Please read the following excerpt from Hannah Arendt’s The Human Condition. Here is the link: Arendt Human Condition excerpt. (As always print this out or have it available on your device for our discussion.)
Some concepts you’ll need to be aware of: “vita active” means active life, literally. You’ll want to try to understand the particular way Arendt develops this concept.
She also mentions Augustine, the philosopher and Christian theologian (354-430 CE) and his famous comment (in Latin): Quaestio mihi factus sum. (I am become a question to myself.) Some intellectual historians would argue that this statement marks a change in human consciousness; that up until Augustine, a person might live in ignorance but a person who thought about his life could readily understand it through the use of reason. Augustine may have been the first to recognize that in looking at ourselves, in trying to understand ourselves, we face uncertainty—that is, questions about ourselves that may not be easily answered.

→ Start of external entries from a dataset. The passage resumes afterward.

(* ===== verification/DataFiles.v ===== *)
(** What [common/utils.cpp] asks of the machine: where the database is, with the move of
    one from before, and the addresses of this computer. *)

From S2P Require Import Prelude Utils.
Local Open Scope string_scope.

(* ===================================================================== *)
(** * The database *)

(** A path and the file it names: "." is the working directory. *)
Definition resolve (path : string) : string :=
  match path with String "." (String "/" rest) => rest | _ => path end.

(** What the file system allows: making the directories, looking at a path, and renaming
    a file. *)
Record FileSystem := MkFileSystem {
  can_make_directories : bool;
  can_look : string -> bool;
  can_rename : string -> bool;
}.

Section database.
Context `{Platform}.

Definition present (files : Files) (path : string) : bool := bool_decide (is_Some (files !! resolve path)).
Definition rename (fs : FileSystem) (from to : string) (files : Files) : bool * Files :=
  match files !! resolve from with
  | Some text => if can_rename fs from then (true, <[resolve to := text]> (delete (resolve from) files)) else (false, files)
  | None => (false, files)
  end.

Definition default_database : string := path_join chatbox_data_directory "chatbox.db".

(** The loop over the suffixes. *)
Definition move_sidecar (fs : FileSystem) (files : Files) (suffix : string) : Files :=
  let old_sidecar := "chatbox.db" +:+ suffix in
  if present files old_sidecar && can_look fs old_sidecar
  then (rename fs old_sidecar (default_database +:+ suffix) files).2 else files.

Definition chatbox_database_path (fs : FileSystem) (files : Files) : string * Files :=
  if negb (can_make_directories fs) then ("chatbox.db", files)
  else
    let files' :=
      if can_look fs default_database && negb (present files default_database)
         && can_look fs "chatbox.db" && present files "chatbox.db"
      then let '(moved, files) := rename fs "chatbox.db" default_database files in
           if moved then foldl (move_sidecar fs) files ["-wal"; "-shm"] else files
      else files in
    (default_database, files').
End database.

(* ===================================================================== *)
(** * The addresses *)

(** [boost::asio::ip::address]. *)
Class Addresses := {
  Address : Type;
  address_v4 : N -> Address;
  address_v6 : list N -> N -> Address;
  is_link_local : Address -> bool;
  is_loopback : Address -> bool;
  is_unspecified : Address -> bool;
  address_text : Address -> string;
}.

(** What an entry of [getifaddrs] points to: nothing, an IPv4 address, an IPv6 address
    with its scope, or something else. *)
Inductive Sockaddr := NoSockaddr | Inet (addr : N) | Inet6 (bytes : list N) (scope : N) | OtherFamily.

Section addresses.
Context `{Addresses}.

Definition portable_address (raw : Sockaddr) : option string :=
  let listed value := if is_loopback value || is_unspecified value then None else Some (address_text value) in
  match raw with
  | NoSockaddr | OtherFamily => None
  | Inet addr => listed (address_v4 addr)
  | Inet6 bytes scope =>
      let value := address_v6 bytes scope in
      if is_link_local value then None else listed value
  end.

(** [None] when [getifaddrs] fails. *)
Definition local_network_addresses (interfaces : option (list Sockaddr)) : list string :=
  match interfaces with
  | None => []
  | Some l => set_iter (list_to_set (omap portable_address l) : gset string)
  end.

Lemma local_network_addresses_spec l : let found := local_network_addresses (Some l) in
  (forall a, a ∈ found <-> exists raw, raw ∈ l /\ portable_address raw = Some a) /\
  NoDup found /\ StronglySorted String.le found.
Proof.
  cbn. split; [|split; [apply set_iter_nodup|apply set_iter_sorted]].
  intros a. rewrite elem_of_set_iter, elem_of_list_to_set. apply list_elem_of_omap.
Qed.
End addresses.

(* ===================================================================== *)
(** * The move *)

Section properties.
Context `{Platform}.

Lemma resolve_app p s : 2 <= String.length p -> resolve (p +:+ s) = resolve p +:+ s.
Proof.
  destruct p as [|[a0 a1 a2 a3 a4 a5 a6 a7] [|[b0 b1 b2 b3 b4 b5 b6 b7] r]]; cbn; try lia. intros _.
  destruct a0, a1, a2, a3, a4, a5, a6, a7; try reflexivity.
  destruct b0, b1, b2, b3, b4, b5, b6, b7; reflexivity.
Qed.
Lemma path_join_ends base name : exists front, path_join base name = front +:+ name.
Proof.
  unfold path_join. destruct (_ || _); [by exists base|]. exists (base +:+ "/"). symmetry. apply sapp_assoc.
Qed.
Lemma resolve_ends front : exists front', resolve (front +:+ "chatbox.db") = front' +:+ "chatbox.db".
Proof.
  destruct front as [|[a0 a1 a2 a3 a4 a5 a6 a7] [|[b0 b1 b2 b3 b4 b5 b6 b7] r]]; [by exists ""| |].
  - eexists (String _ ""). cbn. destruct a0, a1, a2, a3, a4, a5, a6, a7; reflexivity.
  - destruct a0, a1, a2, a3, a4, a5, a6, a7; try (eexists (String _ (String _ r)); reflexivity).
    destruct b0, b1, b2, b3, b4, b5, b6, b7; try (eexists (String _ (String _ r)); reflexivity). by exists r.
Qed.
Lemma database_ends : exists front, resolve default_database = front +:+ "chatbox.db".
Proof. unfold default_database. destruct (path_join_ends chatbox_data_directory "chatbox.db") as [f ->]. apply resolve_ends. Qed.
Lemma database_sidecar suffix : resolve (default_database +:+ suffix) = resolve default_database +:+ suffix.
Proof.
  apply resolve_app. unfold default_database. destruct (path_join_ends chatbox_data_directory "chatbox.db") as [f ->].
  rewrite slength_app. cbn. lia.
Qed.

(** The files the move is about: they have different names, when the database is not the
    one in the working directory. *)
Lemma database_back : sback (resolve default_database) = Some "b"%char.
Proof. destruct database_ends as [f ->]. by rewrite sback_app. Qed.
Lemma sapp_cancel_r p q s : p +:+ s = q +:+ s -> p = q.
Proof.
  revert q. induction p as [|c p IH]; intros [|d q]; cbn.
  - done.
  - intros E. exfalso. apply (f_equal String.length) in E. rewrite !slength_app in E. cbn in E. lia.
  - intros E. exfalso. apply (f_equal String.length) in E. rewrite !slength_app in E. cbn in E. lia.
  - intros [= -> E]. f_equal. by apply IH.
Qed.
Lemma back_ne s t : sback s <> sback t -> s <> t.
Proof. congruence. Qed.
Lemma sidecar_ne suffix : suffix <> "" -> resolve default_database <> "chatbox.db" ->
  resolve default_database +:+ suffix <> "chatbox.db" +:+ suffix.
Proof. intros _ Hne E. apply Hne. by apply sapp_cancel_r in E. Qed.

Definition all_allowed (fs : FileSystem) : Prop :=
  can_make_directories fs = true /\ forall p, can_look fs p = true /\ can_rename fs p = true.

Lemma move_sidecar_spec fs files suffix : all_allowed fs -> suffix <> "" ->
  move_sidecar fs files suffix =
    match files !! ("chatbox.db" +:+ suffix) with
    | Some text => <[resolve default_database +:+ suffix := text]> (delete ("chatbox.db" +:+ suffix) files)
    | None => files
    end.
Proof.
  intros [_ Hall] Hs. destruct (Hall ("chatbox.db" +:+ suffix)) as [Hlook Hren]. unfold move_sidecar, present, rename.
  rewrite Hlook, Hren, database_sidecar. change (resolve ("chatbox.db" +:+ suffix)) with ("chatbox.db" +:+ suffix).
  destruct (files !! ("chatbox.db" +:+ suffix)) eqn:E; [by rewrite bool_decide_true|]. by rewrite bool_decide_false by (by intros [? ?]).
Qed.

Lemma sidecar_lookup fs files suffix k : all_allowed fs -> suffix <> "" ->
  move_sidecar fs files suffix !! k =
    match files !! ("chatbox.db" +:+ suffix) with
    | Some log =>
        if decide (k = resolve default_database +:+ suffix) then Some log
        else if decide (k = "chatbox.db" +:+ suffix) then None else files !! k
    | None => files !! k
    end.
Proof.
  intros Hall Hs. rewrite move_sidecar_spec by done. destruct (files !! _) as [log|] eqn:E; [|done].
  case_decide as E1; [subst; by rewrite lookup_insert_eq|]. rewrite lookup_insert_ne by congruence.
  case_decide as E2; [subst; by rewrite lookup_delete_eq|]. by rewrite lookup_delete_ne by congruence.
Qed.

Lemma path_stays fs files : can_make_directories fs = true ->
  present files default_database = true \/ files !! "chatbox.db" = None -> chatbox_database_path fs files = (default_database, files).
Proof.
  intros Hm Hp. unfold chatbox_database_path. rewrite Hm. cbn [negb]. destruct Hp as [-> |Hp].
  - by rewrite andb_false_r.
  - assert (present files "chatbox.db" = false) as ->; [|by rewrite andb_false_r].
    unfold present. change (resolve "chatbox.db") with "chatbox.db". rewrite Hp. apply bool_decide_false. by intros [? ?].
Qed.
(** The move, as changes of a map. *)
Lemma path_moves fs files text : all_allowed fs -> present files default_database = false -> files !! "chatbox.db" = Some text ->
  chatbox_database_path fs files =
    (default_database, move_sidecar fs (move_sidecar fs (<[resolve default_database := text]> (delete "chatbox.db" files)) "-wal") "-shm").
Proof.
  intros [Hm Hall] Hp Ht. destruct (Hall default_database) as [Hl _], (Hall "chatbox.db") as [Hl' Hr].
  unfold chatbox_database_path, rename. rewrite Hm, Hl, Hl', Hp, Hr. change (resolve "chatbox.db") with "chatbox.db".
  rewrite Ht. unfold present. change (resolve "chatbox.db") with "chatbox.db". by rewrite Ht, bool_decide_true.
Qed.
(** The six names. *)
Lemma names_distinct files text : present files default_database = false -> files !! "chatbox.db" = Some text ->
  let d := resolve default_database in
  NoDup ["chatbox.db"; "chatbox.db" +:+ "-wal"; "chatbox.db" +:+ "-shm"; d; d +:+ "-wal"; d +:+ "-shm"].
Proof.
  intros Hp Ht d. assert (d <> "chatbox.db") as Hne.
  { intros E. unfold present in Hp. apply bool_decide_eq_false in Hp. apply Hp. exists text. fold d. by rewrite E. }
  pose proof database_back as Hb. fold d in Hb.
  assert (sback (d +:+ "-wal") = Some "l"%char) as Hw by (by rewrite sback_app).
  assert (sback (d +:+ "-shm") = Some "m"%char) as Hm by (by rewrite sback_app).
  pose proof (sidecar_ne "-wal" ltac:(done) Hne) as Hnw. pose proof (sidecar_ne "-shm" ltac:(done) Hne) as Hnm.
  fold d in Hnw, Hnm. repeat constructor; rewrite ?not_elem_of_cons; repeat split;
    try apply not_elem_of_nil; first [congruence | intros E; apply (f_equal sback) in E; revert E;
    rewrite ?Hb, ?Hw, ?Hm; by vm_compute].
Qed.

Ltac lookup_tac Hall d :=
  rewrite ?sidecar_lookup by done; fold d; rewrite ?lookup_insert, ?lookup_delete;
  repeat case_decide; repeat case_match; try congruence; try (by subst).

(** The database from before. On the first use after the default path changed, the
    database of the working directory becomes the one at the new path, with what is in
    its log and shared memory, and nothing else changes; a database that is already
    there is left alone, and so is everything on the next use. *)
Theorem database_adopted fs files : all_allowed fs ->
  let '(path, files') := chatbox_database_path fs files in
  path = default_database /\
  (present files path = true \/ files !! "chatbox.db" = None -> files' = files) /\
  (forall text, present files path = false -> files !! "chatbox.db" = Some text ->
     files' !! resolve path = Some text /\ files' !! "chatbox.db" = None /\
     (forall suffix log, suffix = "-wal" \/ suffix = "-shm" -> files !! ("chatbox.db" +:+ suffix) = Some log ->
        files' !! resolve (path +:+ suffix) = Some log) /\
     (forall f, (forall suffix, suffix ∈ [""; "-wal"; "-shm"] -> f <> "chatbox.db" +:+ suffix /\ f <> resolve (path +:+ suffix)) ->
        files' !! f = files !! f)) /\
  chatbox_database_path fs files' = (path, files').
Proof.
  intros Hall. destruct (present files default_database) eqn:Hp; [|destruct (files !! "chatbox.db") as [text|] eqn:Ht].
  - rewrite path_stays by (try apply Hall; auto). split; [done|]. split; [done|]. split; [congruence|].
    apply path_stays; [apply Hall|by left].
  - rewrite (path_moves fs files text Hall Hp Ht). set (d := resolve default_database).
    pose proof (names_distinct files text Hp Ht) as Hd. cbn zeta in Hd. fold d in Hd.
    rewrite !list.NoDup_cons, !not_elem_of_cons in Hd. destruct_and!.
    set (files' := move_sidecar fs _ "-shm").
    assert (forall k, files' !! k =
      match files !! ("chatbox.db" +:+ "-shm") with
      | Some log => if decide (k = d +:+ "-shm") then Some log else if decide (k = "chatbox.db" +:+ "-shm") then None else
          move_sidecar fs (<[d := text]> (delete "chatbox.db" files)) "-wal" !! k
      | None => move_sidecar fs (<[d := text]> (delete "chatbox.db" files)) "-wal" !! k
      end) as Hk.
    { intros k. subst files'. rewrite sidecar_lookup by done. fold d.
      assert (move_sidecar fs (<[d := text]> (delete "chatbox.db" files)) "-wal" !! ("chatbox.db" +:+ "-shm") = files !! ("chatbox.db" +:+ "-shm")) as ->; [|done].
      lookup_tac Hall d. }
    assert (files' !! d = Some text) as Hmoved by (rewrite Hk; lookup_tac Hall d).
    split; [done|]. split; [intros [?|?]; congruence|]. split; [|apply path_stays; [apply Hall|left; apply bool_decide_eq_true; fold d; eauto]].
    intros t _ [= <-]. split; [exact Hmoved|]. split; [rewrite Hk; lookup_tac Hall d|]. split.
    + intros suffix log [-> | ->] Hlog; rewrite database_sidecar; fold d; rewrite Hk; lookup_tac Hall d.
    + intros f Hf. destruct (Hf "") as [F1 F2]; [by left|]. destruct (Hf "-wal") as [F3 F4]; [right; by left|].
      destruct (Hf "-shm") as [F5 F6]; [right; right; by left|]. rewrite database_sidecar in F4, F6. rewrite !sapp_nil_r in F1, F2.
      fold d in F2, F4, F6. rewrite Hk. lookup_tac Hall d.
  - rewrite path_stays by (try apply Hall; auto). split; [done|]. split; [done|]. split; [congruence|].
    apply path_stays; [apply Hall|by right].
Qed.

(** When the rename fails, as it does between file systems, a path without a database is
    returned, and the database stays behind. *)
Lemma failed_move_forgets fs files text : can_make_directories fs = true ->
  present files default_database = false -> files !! "chatbox.db" = Some text -> can_rename fs "chatbox.db" = false ->
  let '(path, files') := chatbox_database_path fs files in
  path = default_database /\ present files' path = false /\ files' !! "chatbox.db" = Some text.
Proof.
  intros Hm Hp Ht Hr. unfold chatbox_database_path, rename. rewrite Hm, Hr. cbn [negb].
  change (resolve "chatbox.db") with "chatbox.db". rewrite Ht. by destruct (_ && _).
Qed.
End properties.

Additionally, she mentions the Archimedean point. This is a concept first attributed to the Greek philosopher and mathematician Archimedes, which posits the possibility of examining a problem from a vantage point outside it that allows a complete view. Looking at the world from outer space would be a physical example of an Archimedean point.
Finally, be aware of how Arendt refers to Aristotle’s concept of bios, which means life. How does Arendt discuss this concept and why is it important in understanding her conception of the human condition?